Code for online mode

"""
Launch the vLLM server with the following command:

vllm serve ibm-granite/granite-speech-3.3-8b \
    --api-key token-abc123 \
    --max-model-len 2048 \
    --enable-lora  \
    --lora-modules speech=ibm-granite/granite-speech-3.3-8b \
    --max-lora-rank 64
"""

import base64

import requests
from openai import OpenAI

from vllm.assets.audio import AudioAsset

# Modify OpenAI's API key and API base to use vLLM's API server.
openai_api_key = "token-abc123"
openai_api_base = "http://localhost:8000/v1"

client = OpenAI(
    # defaults to os.environ.get("OPENAI_API_KEY")
    api_key=openai_api_key,
    base_url=openai_api_base,
)

base_model_name = "ibm-granite/granite-speech-3.3-8b"
lora_model_name = "speech"
# Any format supported by librosa is supported
audio_url = AudioAsset("mary_had_lamb").url

# Use base64 encoded audio in the payload
def encode_audio_base64_from_url(audio_url: str) -> str:
    """Encode an audio retrieved from a remote url to base64 format."""
    with requests.get(audio_url) as response:
        response.raise_for_status()
        result = base64.b64encode(response.content).decode('utf-8')
    return result

audio_base64 = encode_audio_base64_from_url(audio_url=audio_url)

### 1. Example with Audio
# NOTE: we pass the name of the lora model (`speech`) here because we have audio.
question = "can you transcribe the speech into a written format?"
chat_completion_with_audio = client.chat.completions.create(
    messages=[{
        "role": "user",
        "content": [
            {
                "type": "text",
                "text": question
            },
            {
                "type": "audio_url",
                "audio_url": {
                    # Any format supported by librosa is supported
                    "url": f"data:audio/ogg;base64,{audio_base64}"
                },
            },
        ],
    }],
    temperature=0.2,
    max_tokens=64,
    model=lora_model_name,
)


print(f"Audio Example - Question: {question}")
print(f"Generated text: {chat_completion_with_audio.choices[0].message.content}")
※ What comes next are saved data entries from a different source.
(** What a [catch] may be handed.  The harness and the client library
    throw Error objects; a function or assertion written by the caller may
    also throw, or reject with, [null] or [undefined], from which no
    property can be read.  The [details] of an Error object are data that
    [JSON.stringify] prints.  Other thrown primitives (a string, a number),
    which a [catch] block reads like an object without [message], are not
    part of this model. *)
Inductive Thrown :=
| ErrorObject (e : JsError)
| NoObject (v : Nullish).

(** How a call into a function of the caller settles: like a call on the
    library, or by rejecting with [null] or [undefined]. *)
Inductive Callback (A : Type) : Type :=
| Settles (s : Settle A)
| RejectsWith (v : Nullish) (after : Z).
Arguments Settles {A} s.
Arguments RejectsWith {A} v after.
Coercion Settles : Settle >-> Callback.

(** *** Configuration and records *)

Record TransportConfig := {
  type : option string;
  command : option string;
  args : option (list string);
  env : option (list (string * string));
  url : option string;
  headers : option (gmap string string);
  auth : option string;
}.

(** The transport objects of the client library. *)
Inductive Transport :=
| StdioClientTransport (command : string) (args : list string)
    (env : option (list (string * string)))
| SSEClientTransport (url : string) (headers : gmap string string)
| StreamableHTTPClientTransport (url : string) (headers : gmap string string).

Record Options := {
  verbose : bool;
  timeout : Z;
  outputDir : string;
  retryAttempts : Z;
  retryDelay : Z;
  validateSchemas : bool;
  toolCallThreshold : Z;
  discoveryThreshold : Z;
}.

(** The options object a caller passes; every field may be missing. *)
Record UserOptions := {
  u_verbose : option bool;
  u_timeout : option Z;
  u_outputDir : option string;
  u_retryAttempts : option Z;
  u_retryDelay : option Z;
  u_validateSchemas : option bool;
  u_thresholds : option (Z * Z);
}.

(** [x || d] on an optional number. *)
Definition num_or (x : option Z) (d : Z) : Z :=
  match x with
  | Some n => if n =? 0 then d else n
  | None => d
  end.

Definition make_options (o : UserOptions) : Options :=
  {| verbose := default false (u_verbose o);
     timeout := num_or (u_timeout o) 30000;
     outputDir := if Js.truthy_str (u_outputDir o)
                  then default "" (u_outputDir o) else "./test-results";
     retryAttempts := num_or (u_retryAttempts o) 0;
     retryDelay := num_or (u_retryDelay o) 1000;
     validateSchemas := default true (u_validateSchemas o);
     toolCallThreshold := fst (default (5000, 1000) (u_thresholds o));
     discoveryThreshold := snd (default (5000, 1000) (u_thresholds o)) |}.

Record Metrics := {
  startTime : Z;
  connectionAttempts : Z;
  totalTestsRun : Z;
  totalAssertions : Z;
}.

(** One executed test, as [executeTest] returns it. *)
Record TestResult := {
  t_name : string;
  t_startTime : Z;
  t_status : string;
  t_result : option Value;
  t_error : option string;
  t_errorCode : option string;
  t_errorDetails : option (list (string * Value));
  t_duration : Z;
}.

Record SuiteMetrics := {
  m_totalTests : nat;
  m_passedTests : nat;
  m_failedTests : nat;
  m_avgTestDuration : Z;
  m_fastestTest : option (string * Z);
  m_slowestTest : option (string * Z);
}.

Record SuiteError := {
  se_message : string;
  se_code : option string;
  se_details : option (list (string * Value));
}.

(** One suite run, as [testServer] records it. *)
Record SuiteResult := {
  s_name : string;
  s_transport : option string;
  s_config : TransportConfig;
  s_startTime : Z;
  s_tests : list TestResult;
  s_status : option string;
  s_error : option SuiteError;
  s_endTime : Z;
  s_duration : Z;
  s_metrics : SuiteMetrics;
}.

(** What [connectToServer] returns: the client (named by the attempt that
    created it) and its transport. *)
Record Session := {
  client : nat;
  transport : Transport;
}.

(** The locals of a running [testServer]: the fields of [result] that are
    assigned along the way, and the variable [client]. *)
Record Draft := {
  d_tests : list TestResult;
  d_status : option string;
  d_error : option SuiteError;
  d_client : option Session;
}.

Definition empty_draft : Draft :=
  {| d_tests := []; d_status := None; d_error := None; d_client := None |}.

Inductive Level := Info | Success | Warning | ErrorLevel | Debug.

(** A console line: [text] followed, when [payload] is present, by its
    [JSON.stringify] text. *)
Record LogLine := {
  at_time : Z;
  level : Level;
  text : string;
  payload : option (list (string * Value));
}.

(** Calls the harness itself makes on the client library and the timer. *)
Inductive IoEvent :=
| IoConnect (attempt : nat) (t : Transport)
| IoVerify (attempt : nat)
| IoSleep (ms : Z)
| IoClose (client : nat).

(** The framework object together with the runtime it runs in: the clock,
    the console, the log of calls made, and the locals of the suite that is
    running. *)
Record Framework := {
  options : Options;
  results : list SuiteResult;
  metrics : Metrics;
  now : Z;
  console : list LogLine;
  io : list IoEvent;
  draft : Draft;
}.

(** [new MCPTestFrameworkAdvanced(options)] at time [t]. *)
Definition new_framework (o : UserOptions) (t : Z) : Framework :=
  {| options := make_options o;
     results := [];
     metrics := {| startTime := t; connectionAttempts := 0;
                   totalTestsRun := 0; totalAssertions := 0 |};
     now := t; console := []; io := []; draft := empty_draft |}.

(** *** Asynchronous methods

    A method is a state transformer that returns, throws, or never
    settles. *)

Inductive Outcome (A : Type) : Type :=
| Return (a : A)
| Throw (e : JsError)
| Hangs.
Arguments Return {A} a.
Arguments Throw {A} e.
Arguments Hangs {A}.

Definition M (A : Type) : Type := Framework -> Outcome A * Framework.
### 2. Example without Audio
# NOTE: we pass the name of the base model here because we do not have audio.
question = "What is the capital of Brazil?"
chat_completion_with_audio = client.chat.completions.create(
    messages=[{
        "role": "user",
        "content": [
            {
                "type": "text",
                "text": question
            },
        ],
    }],
    temperature=0.2,
    max_tokens=12,
    model=base_model_name,
)

print(f"Text Only Example - Question: {question}")
print(f"Generated text: {chat_completion_with_audio.choices[0].message.content}")

📚 Documentation

Model Architecture

The architecture of granite-speech-3.3-8b consists of the following components:

(1) Speech encoder: 10 conformer blocks trained with Connectionist Temporal Classification (CTC) on character-level targets on the subset containing only ASR corpora (see configuration below). In addition, our CTC encoder uses block-attention with 4-seconds audio blocks and self-conditioned CTC from the middle layer.

Property	Details
Input dimension	160 (80 logmels x 2)
Nb. of layers	10
Hidden dimension	1024
Nb. of attention heads	8
Attention head size	128
Convolution kernel size	15
Output dimension	42

(2) Speech projector and temporal downsampler (speech-text modality adapter): we use a 2-layer window query transformer (q-former) operating on blocks of 15 1024-dimensional acoustic embeddings coming out of the last conformer block of the speech encoder that get downsampled by a factor of 5 using 3 trainable queries per block and per layer. The total temporal downsampling factor is 10 (2x from the encoder and 5x from the projector) resulting in a 10Hz acoustic embeddings rate for the LLM. The encoder, projector and LoRA adapters were fine-tuned/trained jointly on all the corpora mentioned under Training Data.

(3) Large language model: granite-3.3-8b-instruct with 128k context length (https://huggingface.co/ibm-granite/granite-3.3-8b-instruct).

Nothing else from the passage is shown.